Work required:
Look through the data below for the line with "writes id (run ops).2", and transcribe it exactly together with each line after it up to and including the line with "- intros M HM%run_limit_pairing.". Give nothing else.

┌─ Data shown

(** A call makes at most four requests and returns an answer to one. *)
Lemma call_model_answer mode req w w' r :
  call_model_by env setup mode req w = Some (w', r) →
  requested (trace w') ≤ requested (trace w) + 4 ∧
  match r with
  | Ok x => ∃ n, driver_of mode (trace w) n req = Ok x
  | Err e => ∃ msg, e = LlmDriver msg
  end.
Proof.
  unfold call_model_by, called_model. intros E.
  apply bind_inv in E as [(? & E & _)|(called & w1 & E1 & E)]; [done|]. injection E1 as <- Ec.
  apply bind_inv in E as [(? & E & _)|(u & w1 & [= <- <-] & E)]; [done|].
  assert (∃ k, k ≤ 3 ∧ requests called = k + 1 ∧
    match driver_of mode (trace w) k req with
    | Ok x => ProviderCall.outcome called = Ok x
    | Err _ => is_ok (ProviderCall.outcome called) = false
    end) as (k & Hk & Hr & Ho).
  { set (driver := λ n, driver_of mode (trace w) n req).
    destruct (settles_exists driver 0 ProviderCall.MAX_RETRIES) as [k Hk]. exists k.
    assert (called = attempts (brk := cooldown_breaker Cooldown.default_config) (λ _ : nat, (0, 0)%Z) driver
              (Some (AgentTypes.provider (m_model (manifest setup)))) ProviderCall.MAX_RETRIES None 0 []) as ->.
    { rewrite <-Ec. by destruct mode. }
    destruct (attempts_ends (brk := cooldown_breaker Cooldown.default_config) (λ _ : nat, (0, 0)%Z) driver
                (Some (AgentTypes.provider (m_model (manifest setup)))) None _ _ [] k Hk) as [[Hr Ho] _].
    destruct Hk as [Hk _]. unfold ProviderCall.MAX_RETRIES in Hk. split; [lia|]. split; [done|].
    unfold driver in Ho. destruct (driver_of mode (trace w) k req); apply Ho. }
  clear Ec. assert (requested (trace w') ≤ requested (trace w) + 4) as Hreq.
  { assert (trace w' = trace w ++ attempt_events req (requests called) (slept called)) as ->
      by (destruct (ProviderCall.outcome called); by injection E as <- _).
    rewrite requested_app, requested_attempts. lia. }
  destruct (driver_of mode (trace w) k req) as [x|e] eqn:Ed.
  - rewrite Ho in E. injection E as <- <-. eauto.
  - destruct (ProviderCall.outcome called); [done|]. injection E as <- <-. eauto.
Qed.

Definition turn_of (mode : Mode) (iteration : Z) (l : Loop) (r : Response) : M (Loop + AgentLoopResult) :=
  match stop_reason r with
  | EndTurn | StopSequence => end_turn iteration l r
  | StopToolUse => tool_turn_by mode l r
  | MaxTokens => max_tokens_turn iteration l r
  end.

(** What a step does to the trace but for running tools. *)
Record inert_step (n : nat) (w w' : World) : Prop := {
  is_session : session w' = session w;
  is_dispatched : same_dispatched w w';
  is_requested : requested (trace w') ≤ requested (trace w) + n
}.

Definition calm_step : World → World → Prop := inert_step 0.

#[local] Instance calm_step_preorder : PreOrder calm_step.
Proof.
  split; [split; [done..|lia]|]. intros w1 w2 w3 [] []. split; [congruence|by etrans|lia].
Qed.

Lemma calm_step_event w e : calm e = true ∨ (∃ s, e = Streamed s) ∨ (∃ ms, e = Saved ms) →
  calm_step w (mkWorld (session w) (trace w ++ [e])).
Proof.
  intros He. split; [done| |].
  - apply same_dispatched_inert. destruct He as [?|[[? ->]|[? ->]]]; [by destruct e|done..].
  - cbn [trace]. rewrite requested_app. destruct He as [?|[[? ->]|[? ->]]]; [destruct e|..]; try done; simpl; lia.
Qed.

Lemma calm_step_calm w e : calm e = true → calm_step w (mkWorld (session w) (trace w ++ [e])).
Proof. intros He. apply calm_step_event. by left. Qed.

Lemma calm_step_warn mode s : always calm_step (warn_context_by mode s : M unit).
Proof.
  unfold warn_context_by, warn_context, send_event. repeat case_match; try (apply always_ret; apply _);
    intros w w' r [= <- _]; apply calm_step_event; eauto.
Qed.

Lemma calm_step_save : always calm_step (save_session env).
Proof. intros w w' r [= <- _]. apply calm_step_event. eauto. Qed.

└─
┌─ Data shown

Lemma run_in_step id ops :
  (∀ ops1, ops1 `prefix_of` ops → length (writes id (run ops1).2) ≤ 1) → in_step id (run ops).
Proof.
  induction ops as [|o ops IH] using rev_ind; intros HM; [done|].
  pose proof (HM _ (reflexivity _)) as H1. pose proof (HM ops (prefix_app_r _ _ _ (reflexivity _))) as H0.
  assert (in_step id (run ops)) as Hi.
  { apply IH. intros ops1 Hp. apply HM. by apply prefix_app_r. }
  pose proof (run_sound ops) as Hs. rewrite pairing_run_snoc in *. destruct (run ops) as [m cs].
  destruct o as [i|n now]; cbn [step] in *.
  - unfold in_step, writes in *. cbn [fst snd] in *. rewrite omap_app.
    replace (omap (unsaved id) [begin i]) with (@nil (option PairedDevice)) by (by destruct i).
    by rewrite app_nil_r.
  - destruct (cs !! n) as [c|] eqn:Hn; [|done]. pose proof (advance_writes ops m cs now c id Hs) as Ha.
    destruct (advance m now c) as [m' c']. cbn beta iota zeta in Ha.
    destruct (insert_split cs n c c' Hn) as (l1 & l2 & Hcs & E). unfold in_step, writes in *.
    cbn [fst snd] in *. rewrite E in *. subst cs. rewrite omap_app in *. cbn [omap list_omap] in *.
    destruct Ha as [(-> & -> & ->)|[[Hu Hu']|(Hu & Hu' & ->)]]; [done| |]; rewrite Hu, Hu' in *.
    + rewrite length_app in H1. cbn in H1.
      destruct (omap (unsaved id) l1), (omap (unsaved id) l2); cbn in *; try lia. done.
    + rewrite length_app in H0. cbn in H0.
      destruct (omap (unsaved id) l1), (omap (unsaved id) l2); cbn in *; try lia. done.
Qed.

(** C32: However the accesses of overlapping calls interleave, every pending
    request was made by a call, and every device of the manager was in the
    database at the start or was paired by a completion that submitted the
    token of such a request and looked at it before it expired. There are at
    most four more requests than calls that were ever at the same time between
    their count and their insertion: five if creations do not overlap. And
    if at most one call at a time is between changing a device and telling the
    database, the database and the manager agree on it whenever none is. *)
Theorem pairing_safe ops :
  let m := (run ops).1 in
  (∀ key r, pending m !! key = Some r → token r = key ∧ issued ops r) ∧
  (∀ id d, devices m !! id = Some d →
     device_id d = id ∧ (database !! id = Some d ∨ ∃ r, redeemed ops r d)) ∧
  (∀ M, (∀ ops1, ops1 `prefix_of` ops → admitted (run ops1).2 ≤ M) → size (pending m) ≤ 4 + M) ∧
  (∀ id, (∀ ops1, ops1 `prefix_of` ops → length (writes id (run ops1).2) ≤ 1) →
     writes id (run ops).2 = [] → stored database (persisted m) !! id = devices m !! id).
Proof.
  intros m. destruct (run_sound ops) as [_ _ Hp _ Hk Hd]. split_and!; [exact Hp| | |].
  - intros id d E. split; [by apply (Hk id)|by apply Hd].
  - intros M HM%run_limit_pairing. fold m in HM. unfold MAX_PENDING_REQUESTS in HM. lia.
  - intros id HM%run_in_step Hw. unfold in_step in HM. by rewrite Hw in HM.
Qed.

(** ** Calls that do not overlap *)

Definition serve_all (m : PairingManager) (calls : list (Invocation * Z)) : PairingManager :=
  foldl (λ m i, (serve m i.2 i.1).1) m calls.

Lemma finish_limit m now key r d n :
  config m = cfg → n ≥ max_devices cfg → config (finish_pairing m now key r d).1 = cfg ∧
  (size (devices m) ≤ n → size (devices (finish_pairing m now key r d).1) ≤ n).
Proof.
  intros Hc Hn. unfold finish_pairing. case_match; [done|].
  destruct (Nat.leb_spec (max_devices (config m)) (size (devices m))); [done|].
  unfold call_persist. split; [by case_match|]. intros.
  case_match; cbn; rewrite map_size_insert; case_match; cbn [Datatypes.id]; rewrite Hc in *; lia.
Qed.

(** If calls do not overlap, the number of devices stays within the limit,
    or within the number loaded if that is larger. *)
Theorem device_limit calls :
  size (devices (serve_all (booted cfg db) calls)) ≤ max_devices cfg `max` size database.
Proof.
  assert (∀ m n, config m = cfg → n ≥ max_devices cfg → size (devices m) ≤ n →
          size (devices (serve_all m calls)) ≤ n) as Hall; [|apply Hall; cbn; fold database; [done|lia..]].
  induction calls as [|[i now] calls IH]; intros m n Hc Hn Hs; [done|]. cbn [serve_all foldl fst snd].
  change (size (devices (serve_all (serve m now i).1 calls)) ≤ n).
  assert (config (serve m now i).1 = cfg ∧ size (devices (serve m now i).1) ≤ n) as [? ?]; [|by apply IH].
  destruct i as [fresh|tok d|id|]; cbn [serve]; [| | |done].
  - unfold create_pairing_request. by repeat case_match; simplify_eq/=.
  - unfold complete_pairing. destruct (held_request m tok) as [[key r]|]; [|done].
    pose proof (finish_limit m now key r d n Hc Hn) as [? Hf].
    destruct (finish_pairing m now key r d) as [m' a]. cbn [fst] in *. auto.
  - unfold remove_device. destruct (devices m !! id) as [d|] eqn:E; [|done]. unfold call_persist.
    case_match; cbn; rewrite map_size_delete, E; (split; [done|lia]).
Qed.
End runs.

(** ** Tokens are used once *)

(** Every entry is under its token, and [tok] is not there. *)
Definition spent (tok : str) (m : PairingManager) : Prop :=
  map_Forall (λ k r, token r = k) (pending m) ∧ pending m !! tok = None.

└─

Written reply:
     writes id (run ops).2 = [] → stored database (persisted m) !! id = devices m !! id).
Proof.
  intros m. destruct (run_sound ops) as [_ _ Hp _ Hk Hd]. split_and!; [exact Hp| | |].
  - intros id d E. split; [by apply (Hk id)|by apply Hd].
  - intros M HM%run_limit_pairing. fold m in HM. unfold MAX_PENDING_REQUESTS in HM. lia.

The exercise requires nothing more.